Gerhard Richter was born in Dresden, which after World War II became part of the German Democratic Republic. He left East Germany shortly before the Berlin Wall was built in 1962 and settled in Düsseldorf. He has since become one of the most successful and influential painters of recent times.
In the mid-1960s Düsseldorf was one of the most stimulating places for an artist to be. The arts clashed with the rapidly growing economy. The Fluxus movement, including Joseph Beuys, was staging its events. Richter had his first one-man show with Alfred Schmela in 1964 where he exhibited several of his early paintings based on photographs. The future gallery owner Konrad Fischer together with Richter and others created the short-lived movement Capitalist Realism. However, although Richter felt that art needed to be shaken up at this time, he never considered giving up painting.

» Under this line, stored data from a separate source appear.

Lemma plan_group_mod_calls idpgroup freeipagroup idp_users :
calls (plan_group_mod idpgroup freeipagroup idp_users false)
= group_mod_calls idpgroup freeipagroup idp_users.
Proof.
unfold plan_group_mod, group_mod_calls, calls. rewrite !omap_app. simpl negb.
cbv iota. simpl (omap _ [Print _]). rewrite app_nil_l.
f_equal; [by destruct (ne _ _)|].
destruct (members_ne _ _); [|done].
rewrite omap_app, !omap_bind. f_equal; apply bind_singleton.
Qed.

Lemma plan_group_mod_removed idpgroup freeipagroup idp_users :
removed (plan_group_mod idpgroup freeipagroup idp_users false)
= if members_ne (Group.members idpgroup) (Group.members freeipagroup)
  then members_to_remove idpgroup freeipagroup idp_users else [].
Proof.
unfold plan_group_mod, removed. rewrite !omap_app. simpl negb. cbv iota.
simpl (omap _ [Print _]). rewrite app_nil_l.
replace (omap _ (if ne _ _ then _ else _)) with (@nil string)
  by (by destruct (ne _ _)).
destruct (members_ne _ _); [|done].
rewrite omap_app, (omap_bind_nil _ (members_to_add _ _)), app_nil_l by done.
rewrite omap_bind. etrans; [|apply list_fmap_id]. exact (bind_singleton id _).
Qed.

Lemma plan_group_mod_added idpgroup freeipagroup idp_users :
added (plan_group_mod idpgroup freeipagroup idp_users false)
= if members_ne (Group.members idpgroup) (Group.members freeipagroup)
  then members_to_add idpgroup freeipagroup else [].
Proof.
unfold plan_group_mod, added. rewrite !omap_app. simpl negb. cbv iota.
simpl (omap _ [Print _]). rewrite app_nil_l.
replace (omap _ (if ne _ _ then _ else _)) with (@nil string)
  by (by destruct (ne _ _)).
destruct (members_ne _ _); [|done].
rewrite omap_app, (omap_bind_nil _ (members_to_remove _ _ _)), app_nil_r by done.
rewrite omap_bind. etrans; [|apply list_fmap_id]. exact (bind_singleton id _).
Qed.

(** No script of [freeipa_group_mod] removes a member unknown to the IDP. *)
Lemma plan_group_mod_keeps_unknown idpgroup freeipagroup idp_users dry_run cn member :
member ∉ dict_keys idp_users →
Call (group_remove_member cn member)
∉ plan_group_mod idpgroup freeipagroup idp_users dry_run.
Proof.
intros Hunknown. unfold plan_group_mod. rewrite !elem_of_app.
intros [Hin|[Hin|Hin]].
- by apply list_elem_of_singleton in Hin.
- destruct dry_run; simpl in Hin; [by apply elem_of_nil in Hin|].
  destruct (ne _ _); [by apply list_elem_of_singleton in Hin|].
  by apply elem_of_nil in Hin.
- destruct (members_ne _ _); [|by apply elem_of_nil in Hin].
  apply elem_of_app in Hin as [Hin|Hin];
    apply list_elem_of_bind in Hin as (m & Hin & Hm).
  + apply elem_of_cons in Hin as [?|Hin]; [done|].
    destruct dry_run; simpl in Hin; [by apply elem_of_nil in Hin|].
    by apply list_elem_of_singleton in Hin.
  + apply elem_of_cons in Hin as [?|Hin]; [done|].
    destruct dry_run; simpl in Hin; [by apply elem_of_nil in Hin|].
    apply list_elem_of_singleton in Hin. simplify_eq.
    rewrite members_to_remove_filter in Hm.
    apply list_elem_of_filter in Hm as [[_ ?] _]. done.
Qed.

Section group_mod.
Context {cstate : Type} (rpc : call → cstate → result cstate).
Implicit Types (idpgroup freeipagroup : Group) (idp_users : dict User).

(** C1: when the member sets differ, a real run of [freeipa_group_mod]
  removes exactly the current members that are not desired members and
  are keys of the desired users, in the order of the current members (a
  run ended by a raising call has removed the first of them); no run,
  real or dry, ever removes a member that is not a key of the desired
  users. *)
Theorem group_mod_removals idpgroup freeipagroup idp_users (s : cstate) :
dict_wf (Group.members idpgroup) →
dict_wf (Group.members freeipagroup) →
list_to_set (dict_keys (Group.members idpgroup))
≠@{gset string} list_to_set (dict_keys (Group.members freeipagroup)) →
let r := freeipa_group_mod rpc idpgroup freeipagroup idp_users false s in
let to_remove :=
filter (λ member, member ∉ dict_keys (Group.members idpgroup)
                  ∧ member ∈ dict_keys idp_users)
       (dict_keys (Group.members freeipagroup)) in
removed (log r) `prefix_of` to_remove
∧ (∀ s', ret r = Ok (tt, s') → removed (log r) = to_remove)
∧ (∀ dry_run s0 cn member,
   member ∉ dict_keys idp_users →
   Call (group_remove_member cn member)
   ∉ log (freeipa_group_mod rpc idpgroup freeipagroup idp_users dry_run s0)).
Proof.
intros Hwi Hwf Hne%members_ne_true r to_remove; [|done..].
assert (removed (plan_group_mod idpgroup freeipagroup idp_users false) = to_remove)
as Hplan.
{ by rewrite plan_group_mod_removed, Hne, members_to_remove_filter. }
unfold r. rewrite !(freeipa_group_mod_follows rpc _ _ _ false s). split_and!.
- rewrite <-Hplan. apply omap_prefix, exec_prefix.
- intros s' Hret. by rewrite (exec_returns _ _ _ _ Hret).
- intros dry_run s0 cn member Hunknown Hin.
rewrite freeipa_group_mod_follows in Hin.
eapply plan_group_mod_keeps_unknown; [done|].
eapply elem_of_prefix; [done | apply exec_prefix].
Qed.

Richter began his ongoing investigation into the process of painting during the 1960s, and, as can be seen from his book entitled The Daily Practice of Painting 1992, it has sustained him ever since. His work generally demands a long period of gestation. The most flamboyant-seeming abstract marks are precisely applied. There always has to be a good reason for what and how he paints. He identified three broad areas of activity in painting: figurative, constructive and abstract. But the categories overlap and the artist may also use early works as a reservoir of ideas to be developed later.
During the 1960s and into the 1970s Richter’s work was primarily figurative but the realist tendency is always balanced by the care he takes to distance it from naturalism, by using photographs. He paints his images in shades of grey, or in black and white, and blurs and simplifies them by brushing over the wet paint. This arbitrary intervention also disassociates the work from the personal responses of the artist and makes it seem more abstract. In portraits such as ARTIST ROOMS’s Brigid Polk 1971 and Gilbert, George 1975, there is a similar blurring effect. In 48 Portraits realism is tempered by the black and white photo reproduction source from an encyclopaedia which makes these images seem both primitive and iconic, and perhaps closer to propaganda than portraiture.
Just as Richter has always maintained that in portraiture he prefers to paint from photographs as a means of keeping his personal reactions out of the picture, when dealing with an abstract situation Richter always maintains a connection with the world of reality outside the picture. His coloured mirrors draw in the outside world, although their dark colours also present a world of shadows.
Since the 1970s Richter has made many purely abstract paintings which concentrate on the often dramatic reality of colour, brushstroke and texture, but these can sometimes reveal contrary existences beneath the final surface. The ARTIST ROOMS collection covers all aspects of the artist’s complex practice and includes unique works in many different media from the sculpture Two Sculptures for a Room by Palermo 1971 to the recent glass sculpture 11 Scheiben [11 Panes] 2004.